Transcript Analysis of Two Spinach Cultivars Reveals the Complexity of Salt Tolerance Mechanisms

Increasing soil salinization threatens global crop productivity. An understanding of the genetic networks involved in salinity tolerance mechanisms of high-value crops, such as spinach, is lacking. RNA-Seq analysis of leaves and roots of two spinach genotypes, Monstrans Viroflag and Palek, subjected to high-salinity irrigation, revealed that a higher degree of differential gene expression was caused by salinity rather than by genotype. Genotypic comparisons suggested that the low salt tolerance index for root and shoot biomass of Palek, compared to Monstrans Viroflag, was due to the differential expression of genes involved in water/nutrient uptake rather than tissue salt accumulation.
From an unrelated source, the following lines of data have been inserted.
Fixpoint checked_sum (total : Z) (sizes : list Z) : result Failure Z :=
  match sizes with
  | [] => Ok total
  | size :: sizes =>
      if u64_max <? total + size then bail "workstation netboot expanded size overflow"
      else checked_sum (total + size) sizes
  end.

Definition expected_expanded_runtime_bytes (d : WorkstationNetbootDescriptor) : result Failure Z :=
  checked_sum 0 [cp_size_bytes (cs_bz_image (wd_components d));
                 cp_size_bytes (cs_initrd (wd_components d));
                 cp_size_bytes (cs_nix_store_squashfs (wd_components d)); MAX_MANIFEST_BYTES].

Definition download_progress_percent (downloaded total : Z) : Z :=
  1 + sat_mul u64_max downloaded 68 / total.

(** ** Boot grants *)

Definition grant_lines (c : BootGrantClaims) : list string :=
  [BOOT_GRANT_DOMAIN; bg_nest_device_id c; bg_organization_id c; bg_organization_slug c;
   bg_manage_api_url c; bg_bundle_sha256 c; default "" (bg_profile_id c); bg_mac c;
   default "" (bg_managed_device_id c); default "" (bg_reinstall_request_id c);
   show (bg_issued_at c); show (bg_expires_at c); bg_nonce c].

Definition boot_grant_message (c : BootGrantClaims) : string := text_lines (grant_lines c).

Definition is_safe_control_plane_id (value : string) : bool :=
  negb (is_empty value) && (len value <=? 128) && bool_decide (value = trim value)
  && all_bytes (λ a, is_alnum a || byte_in "_-" a) value.

Definition validate_organization_slug (value : string) : result Failure unit :=
  require (negb ((len value <? 2) || (64 <? len value) || starts_with "-" value
                 || ends_with "-" value
                 || negb (all_bytes (λ a, is_lower a || is_digit a || byte_in "-" a) value)))
    "boot session organization slug is invalid".

Definition valid_session_id (value : string) : bool :=
  (len value =? 22) && all_bytes (λ a, is_alnum a || byte_in "-_" a) value
  && bool_decide (base64url_length value = Some 16%nat).

(** *** The context archive *)

(** [{:08x}]. *)
Fixpoint hex_fixed (digits : nat) (z : Z) (acc : string) : string :=
  match digits with
  | O => acc
  | S n => hex_fixed n (z / 16) (String (hex_digit (z mod 16)) acc)
  end.
Definition hex8 (z : Z) : string := hex_fixed 8 z "".

Definition zeros (n : Z) : string := of_bytes (replicate (Z.to_nat n) "000"%char).
Definition pad_to (n : Z) (archive : string) : string :=
  archive +:+ zeros ((- len archive) mod n).
Definition pad_four (archive : string) : string := pad_to 4 archive.

Definition append_newc_entry (archive name : string) (mode mtime : Z) (body : string)
    : result Failure string :=
  if u32_max <? len body then bail "CPIO body exceeds u32" else
  let header := "070701" +:+ hex8 1 +:+ hex8 mode +:+ hex8 0 +:+ hex8 0 +:+ hex8 1 +:+ hex8 mtime
    +:+ hex8 (len body) +:+ hex8 0 +:+ hex8 0 +:+ hex8 0 +:+ hex8 0 +:+ hex8 (len name + 1)
    +:+ hex8 0 in
  if negb (len header =? 110) then bail "CPIO header length is invalid" else
  Ok (pad_four (pad_four (archive +:+ header +:+ name +:+ String "000" "") +:+ body)).

Definition newc_context_archive (body : string) (mtime : Z) : result Failure string :=
  if (mtime <? 0) || is_empty body then bail "Nest boot context archive inputs are invalid" else
  let mtime := mtime mod (u32_max + 1) in
  archive ≔ append_newc_entry "" "etc/tiaris-installer/boot-context.json" 33152 mtime body ?;
  archive ≔ append_newc_entry archive "TRAILER!!!" 0 mtime "" ?;
  Ok (pad_to 512 archive).

End Runtime.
Montrans Viroflag displayed a better Cl- exclusion than Palek and was more efficient in restricting Na+ from entering its roots, thus protecting leaves from ion toxicity. In addition, differentially expressed genes (DEGs) involved in MAPK signaling, hormonal signaling, and transport revealed salinity- and genotype-specific differences and resulted in the identification of candidate genes that may function to mediate ion influx across cell membranes to maintain osmotic homeostasis when plants are under salt stress. The quantitative reverse transcription assay validated the overall expression trends of the selected RNA-Seq-based DEGs among different spinach samples. Collectively, the assays used in this study highlighted the complexity of the salinity tolerance mechanism and isolated several putative genes with the potential to improve salinity tolerance in spinach.